## Exercise instructions
Copy out exactly the lines from the first line of the material below through the line containing "stored, places the", and nothing beyond them.

## Supplied data

(* ===== verification/FinishPlan.v ===== *)
(** * Finishing a plan: laying out batches and merging proxy operations

    [finishPlan] of src/src/enqueue.cc.  It decides where the work structs are
    stored, places the channels' batches in the kernel arguments round robin, so
    that block [b] finds its first batch at index [b] and each next one by a
    relative jump, and merges the channels' proxy operations by operation
    count. *)
From S2P Require Import Prelude Bitops Device ProxyOp Plan.

(** ** finishPlan *)

Inductive ncclDevWorkStorageType := ncclDevWorkStorageTypeArgs | ncclDevWorkStorageTypeFifo | ncclDevWorkStorageTypePersistent.
#[global] Instance ncclDevWorkStorageType_eq_dec : EqDecision ncclDevWorkStorageType.
Proof. solve_decision. Defined.

(** The fields of [ncclKernelPlan] that [finishPlan] reads and writes; [batches]
    is the array behind [kernelArgs]. *)
Record ncclKernelPlan := MkPlan {
  channelMask : Z; threadPerBlock : Z; nWorkBatches : Z; workBytes : Z; workStorageType : ncclDevWorkStorageType;
  kernelArgsSize : Z; batches : list ncclDevWorkBatch; hasProxyOps : bool; plan_proxyOps : list ncclProxyOp; proxyOpCnt : Z }.

Definition zero_batch : ncclDevWorkBatch := MkBatch 0 0 0 0 0 0.

(** [batchPrev[c]->nextJump = ...], a 14-bit field. *)
Definition set_jump (b : ncclDevWorkBatch) (j : Z) : ncclDevWorkBatch :=
  MkBatch (j mod 2 ^ 14) (nextExtends b) (workType b) (funcId b) (offsetBase b) (offsetBitset b).

Definition set_queue (c : Channel) (q : list ncclDevWorkBatch) : Channel :=
  MkChannel (wip_workBytes c) (wip_nP2ps c) (wip_p2pRounds c) (nWorkBatchesP2p c) q (proxyOpQueue c).
Definition set_proxyOps (c : Channel) (q : list ncclProxyOp) : Channel :=
  MkChannel (wip_workBytes c) (wip_nP2ps c) (wip_p2pRounds c) (nWorkBatchesP2p c) (workBatchQueue c) q.

(** The variables of the round robin; [batchPrev[c]] as an index, -1 for null. *)
Record rr := MkRR { hasBatchMask : Z; wipChannels : list Channel; batchPrev : list Z; batchZero : list ncclDevWorkBatch; batchIx : Z }.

## Exercise response
(* ===== verification/FinishPlan.v ===== *)
(** * Finishing a plan: laying out batches and merging proxy operations

    [finishPlan] of src/src/enqueue.cc.  It decides where the work structs are
    stored, places the channels' batches in the kernel arguments round robin, so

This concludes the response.